If x > 0, then (√(4x) + √(9x))^2 =

If $x>0$, then $(√{4x}+√{9x})^2=$

  1. $5x$
  2. $6x$
  3. $13x$
  4. $25x$
  5. $30x$

So, you were trying to be a good test taker and practice for the GRE with PowerPrep online. Buuuut then you had some questions about the quant section—specifically question 17 of the second Quantitative section of Practice Test 1. Those questions testing our knowledge of Exponents and Roots can be kind of tricky, but never fear, PrepScholar has got your back!

Survey the Question

Let’s search the problem for clues as to what it will be testing, as this will help shift our minds to think about what type of math knowledge we’ll use to solve this question. Pay attention to any words that sound math-specific and anything special about what the numbers look like, and mark them on our paper.

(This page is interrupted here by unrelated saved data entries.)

(** * Sentinel OS KVM: protocol parser and service manager

    A shallow embedding of [sentinel-parser-kvm.py] (class
    [KVMProtocolParser]) and [sentinel-service-kvm.py] (class
    [KVMServiceManager]), with the properties of the specification that
    concern them.

    Conventions of the embedding.
    - A Python [str] is a [string] whose characters are read as code points
      below 256 (the Latin-1 repertoire, which is closed under [str.lower]
      and for which [str.isspace] and decimal digits are finite tables).
      Text outside that repertoire is not covered.
    - [bytes] are lists of 8-bit characters.
    - A Python [dict] is an association list in insertion order.
    - Exceptions are values of [exc]; [str(e)] is the carried message, in
      the wording of CPython where it is fixed and abridged where it
      embeds a repr or a count. No property depends on a message.
    - Library calls whose algorithm is not part of the repository
      ([json.loads], [urllib.parse], [re], [psutil], [subprocess], the
      clock) are section variables: every theorem holds for all of them. *)

From Stdlib Require Import String Ascii List ZArith NArith Lia Bool QArith.
Import ListNotations.
Open Scope string_scope.

(** ** Python string primitives *)

Module PyStr.

Definition ord (c : ascii) : N := N_of_ascii c.

(** [str.isspace] on one character: U+0009..U+000D, U+001C..U+0020,
    U+0085 and U+00A0. *)
Definition isspace (c : ascii) : bool :=
  let n := ord c in
  (((9 <=? n) && (n <=? 13)) || ((28 <=? n) && (n <=? 32))
   || (n =? 133) || (n =? 160))%N.

Fixpoint lstrip (s : string) : string :=
  match s with
  | EmptyString => EmptyString
  | String c r => if isspace c then lstrip r else s
  end.

Fixpoint rstrip (s : string) : string :=
  match s with
  | EmptyString => EmptyString
  | String c r =>
      match rstrip r with
      | EmptyString => if isspace c then EmptyString else String c EmptyString
      | r' => String c r'
      end
  end.

(** [s.strip()] *)
Definition strip (s : string) : string := rstrip (lstrip s).

(** [s.startswith(p)] *)
Definition startswith (p s : string) : bool := String.prefix p s.

Fixpoint drop (n : nat) (s : string) : string :=
  match n, s with
  | O, _ => s
  | S _, EmptyString => EmptyString
  | S k, String _ r => drop k r
  end.

(** [s.endswith(p)] *)
Definition endswith (p s : string) : bool :=
  (String.length p <=? String.length s)%nat
  && String.eqb (drop (String.length s - String.length p) s) p.

(** [sub in s] *)
Fixpoint contains (sub s : string) : bool :=
  String.prefix sub s
  || match s with
     | EmptyString => false
     | String _ r => contains sub r
     end.

(** [c in s] for a one-character needle. *)
Fixpoint has_char (c : ascii) (s : string) : bool :=
  match s with
  | EmptyString => false
  | String a r => Ascii.eqb a c || has_char c r
  end.

(** [s.split(c, 1)] as the pair it unpacks to; [None] when [c] does not
    occur (the unpacking [a, b = ...] would raise [ValueError]). *)
Fixpoint split_once (c : ascii) (s : string) : option (string * string) :=
  match s with
  | EmptyString => None
  | String a r =>
      if Ascii.eqb a c then Some (EmptyString, r)
      else match split_once c r with
           | Some (x, y) => Some (String a x, y)
           | None => None
           end
  end.

(** [s.split(c)] for a one-character separator. *)
Fixpoint split_all (c : ascii) (s : string) : list string :=
  match s with
  | EmptyString => [EmptyString]
  | String a r =>
      if Ascii.eqb a c then EmptyString :: split_all c r
      else match split_all c r with
           | h :: t => String a h :: t
           | [] => [String a EmptyString]
           end
  end.

(** [c.join(l)] for a one-character separator. *)
Fixpoint join (c : ascii) (l : list string) : string :=
  match l with
  | [] => EmptyString
  | [x] => x
  | x :: r => x ++ String c (join c r)
  end.

Definition lower_char (c : ascii) : ascii :=
  let n := ord c in
  if (((65 <=? n) && (n <=? 90))
      || ((192 <=? n) && (n <=? 222) && negb (n =? 215)))%N
  then ascii_of_N (n + 32) else c.

(** [s.replace(a, b)] for one-character [a] and [b]. *)
Fixpoint replace_char (a b : ascii) (s : string) : string :=
  match s with
  | EmptyString => EmptyString
  | String c r => String (if Ascii.eqb c a then b else c) (replace_char a b r)
  end.

(** [s.lower()] *)
Fixpoint lower (s : string) : string :=
  match s with
  | EmptyString => EmptyString
  | String c r => String (lower_char c) (lower r)
  end.

Fixpoint drop_last (s : string) : string :=
  match s with
  | EmptyString => EmptyString
  | String c EmptyString => EmptyString
  | String c r => String c (drop_last r)
  end.

(** [s[1:-1]] *)
Definition slice_1_m1 (s : string) : string :=
  match s with
  | EmptyString => EmptyString
  | String _ r => drop_last r
  end.

(** [s.split()]: the maximal runs of characters that are not whitespace. *)
Fixpoint words (s : string) : string * list string :=
  match s with
  | EmptyString => (EmptyString, [])
  | String c r =>
      let '(w, l) := words r in
      if isspace c then
        (EmptyString, match w with EmptyString => l | _ => w :: l end)
      else (String c w, l)
  end.

Definition split_ws (s : string) : list string :=
  let '(w, l) := words s in
  match w with EmptyString => l | _ => w :: l end.

Definition is_digit (c : ascii) : bool :=
  ((48 <=? ord c) && (ord c <=? 57))%N.

Definition digit_val (c : ascii) : N := (ord c - 48)%N.

(** The digit part of a base-10 literal of [int()]: digits, with single
    underscores allowed between digits only. *)
Fixpoint int_digits (s : string) (acc : N) (after_digit : bool) : option N :=
  match s with
  | EmptyString => if after_digit then Some acc else None
  | String c r =>
      if is_digit c then int_digits r (acc * 10 + digit_val c) true
      else if Ascii.eqb c "_" then
             if after_digit then int_digits r acc false else None
           else None
  end.

(** Vocabulary for the properties: a string of decimal digits and its
    value, and a string free of the characters of another. *)
Fixpoint all_digits (s : string) : bool :=
  match s with
  | EmptyString => true
  | String c r => is_digit c && all_digits r
  end.

Fixpoint dec_value_from (acc : N) (s : string) : N :=
  match s with
  | EmptyString => acc
  | String c r => dec_value_from (acc * 10 + digit_val c) r
  end.

Definition dec_value (s : string) : N := dec_value_from 0 s.

Fixpoint free_of (cs s : string) : bool :=
  match cs with
  | EmptyString => true
  | String c r => negb (has_char c s) && free_of r s
  end.

(** What the properties need of a digit, checked over all characters. *)
Definition digit_ok (c : ascii) : bool :=
  implb (is_digit c)
    (negb (isspace c) && negb (Ascii.eqb c "+") && negb (Ascii.eqb c "-")
     && negb (Ascii.eqb c "_") && negb (Ascii.eqb c ":")
     && negb (Ascii.eqb c "@") && negb (Ascii.eqb c "#")
     && negb (Ascii.eqb c "?")).

End PyStr.

(** ** Text beyond Latin-1

    A [str] whose code points all lie below U+0100 is a [string]. Where the
    program builds text from bytes, or converts text to a number, the code
    points themselves are needed. *)

Module Text.
Import PyStr.

(** A [str] as the list of its code points. *)
Definition text := list N.

(** The code points of a Latin-1 string, and the Latin-1 string with given
    code points, if they all lie below U+0100. *)
Definition points (s : string) : text := map ord (list_ascii_of_string s).

Fixpoint narrow (t : text) : option string :=
  match t with
  | [] => Some EmptyString
  | c :: r =>
      if (c <? 256)%N then option_map (String (ascii_of_N c)) (narrow r)
      else None
  end.

(** [c in t] for one code point. *)
Definition has_point (c : N) (t : text) : bool := existsb (N.eqb c) t.

(** [t.split(c, 1)] as the pair it unpacks to. *)
Fixpoint split_point (c : N) (t : text) : option (text * text) :=
  match t with
  | [] => None
  | a :: r =>
      if (a =? c)%N then Some ([], r)
      else match split_point c r with
           | Some (x, y) => Some (a :: x, y)
           | None => None
           end
  end.

Fixpoint starts_with (p t : text) : bool :=
  match p, t with
  | [], _ => true
  | _ :: _, [] => false
  | a :: p', b :: t' => (a =? b)%N && starts_with p' t'
  end.

(** [sub in t] *)
Fixpoint contains_points (sub t : text) : bool :=
  starts_with sub t
  || match t with
     | [] => false
     | _ :: r => contains_points sub r
     end.

(** *** [int(text)]

    CPython first rewrites the text to ASCII: a code point below 127 is
    kept, a Unicode space becomes a blank, a Unicode decimal digit becomes
    its ASCII digit, and anything else ends the conversion with
    [ValueError]. The tables are those of Unicode 14 (CPython 3.11): the
    spaces from U+007F on, and the code point of the digit zero of every
    script, which the digits one to nine follow. *)
Definition wide_spaces : list N :=
  ([133; 160;
   5760; 8192; 8193; 8194; 8195; 8196; 8197; 8198; 8199; 8200; 8201; 8202;
   8232; 8233; 8239; 8287; 12288])%N.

Since we see an expression containing radical signs $(√{\;\;\;})$ for taking the square root of a number and an exponent $(^2)$ in our question, it likely tests our Exponents and Roots math skill. Let’s keep what we’ve learned about this skill at the tip of our minds as we approach this question.

What Do We Know?

Let’s carefully read through the question and make a list of the things that we know.

  1. $x$ must be greater than $0$
  2. We want to find the value of $(√{36x}+√{16x})^2$

Develop a Plan

The question has an expression with radical signs and an exponent, but the answer choices have neither. So let’s simplify our expression to get rid of the radical signs and the exponent. Let’s keep in mind our Order of Operations (PEMDAS:
Parentheses, Exponents, Multiplication, Division, Addition, Subtraction) while simplifying our expression.

Solve the Question

Using PEMDAS, we first look inside the Parentheses. Here we see two terms added together, and they both have radical signs. We know from our knowledge of Exponents and Roots that we can only add together radical terms if they have the same, exact thing underneath their radicals. So let’s try to simplify each of these terms first then see if we can add them together.

From our Exponents and Roots math skill, we know that we can remove something from underneath a square root sign if we can write it as a number squared. As an example, if we have $√25$, we can rewrite it as $√5^2$, and then remove the $5$ from underneath the radical sign, giving us $√25=√5^2=5$. Let’s use this technique to simplify each radical term inside the parentheses now.

$$√{4x}=√{2^2·x}=2√x$$
$$√{9x}=√{3^2·x}=3√x$$

Nicely done! Let’s put these two terms inside of our parentheses now.

$$(√{4x}+√{9x})^2=(2√x+3√x)^2$$

We know from our Exponents and Roots math skill that we can add radicals together if the number or expression underneath the radical is the exact same. For example, $3√5+4√5=(3+4)√5=7√5$. It’s kind of like saying $3$ apples plus $4$ apples gives us $7$ apples, except we just replace “apples” with “square root of $5$” in this example.

The two terms inside our parentheses have the exact same thing underneath the radical sign $(x)$, so let’s add them together.

$$(2√x+3√x)^2=([2+3]√x)=(5√x)^2$$

Our expression definitely looks a lot cleaner now! Still need to rewrite it to get rid of the radical and the exponent though.

We know from our Exponents and Roots math skill that we can distribute exponents from outside parentheses inside the parentheses by using the Power Rule of Exponents, which tells us that the exponent being distributed inside the parentheses MUST be distributed to each individual term that is multiplied or divided within the parentheses. So let’s distribute the $2$ exponent inside the parentheses now.

$$(5√x)^2=(5·√x)^2 = 5^2·(√x)^2$$

We know that $5^2=25$, so let’s put that in to get rid of the $2$ exponent modifying the $5$.

$$5^2·(√x)^2=25·(√x)^2$$

We remember seeing in our Exponents and Roots math skill that squaring a square root cancels out both the radical sign and the exponent. In math terms, we call them inverse operations since they accomplish the opposite, or inverse, task of each other. This is similar to how addition is the inverse operation of subtraction. Since the radical sign and the square root cancel each other out, we get:

$$25·(√x)^2=25·x=25x$$

The correct answer is D, $25x$.

What Did We Learn

This question was great practice combining our Exponents and Roots math skill with our knowledge of the Order of Operations (PEMDAS).

Another takeaway from this question is that we can add or subtract radicals ONLY if they have the exact same thing underneath the radical sign. So while we could not directly add together $(√{4x}+√{9x})$ since they have different terms underneath the square root sign, because $4x$ is not the exact same thing as $9x$. However, we were able to add together $(2√x+3√x)$ since they both have the exact same thing underneath the square root sign $(√x)$, giving us: $2√x+3√x=5√x$.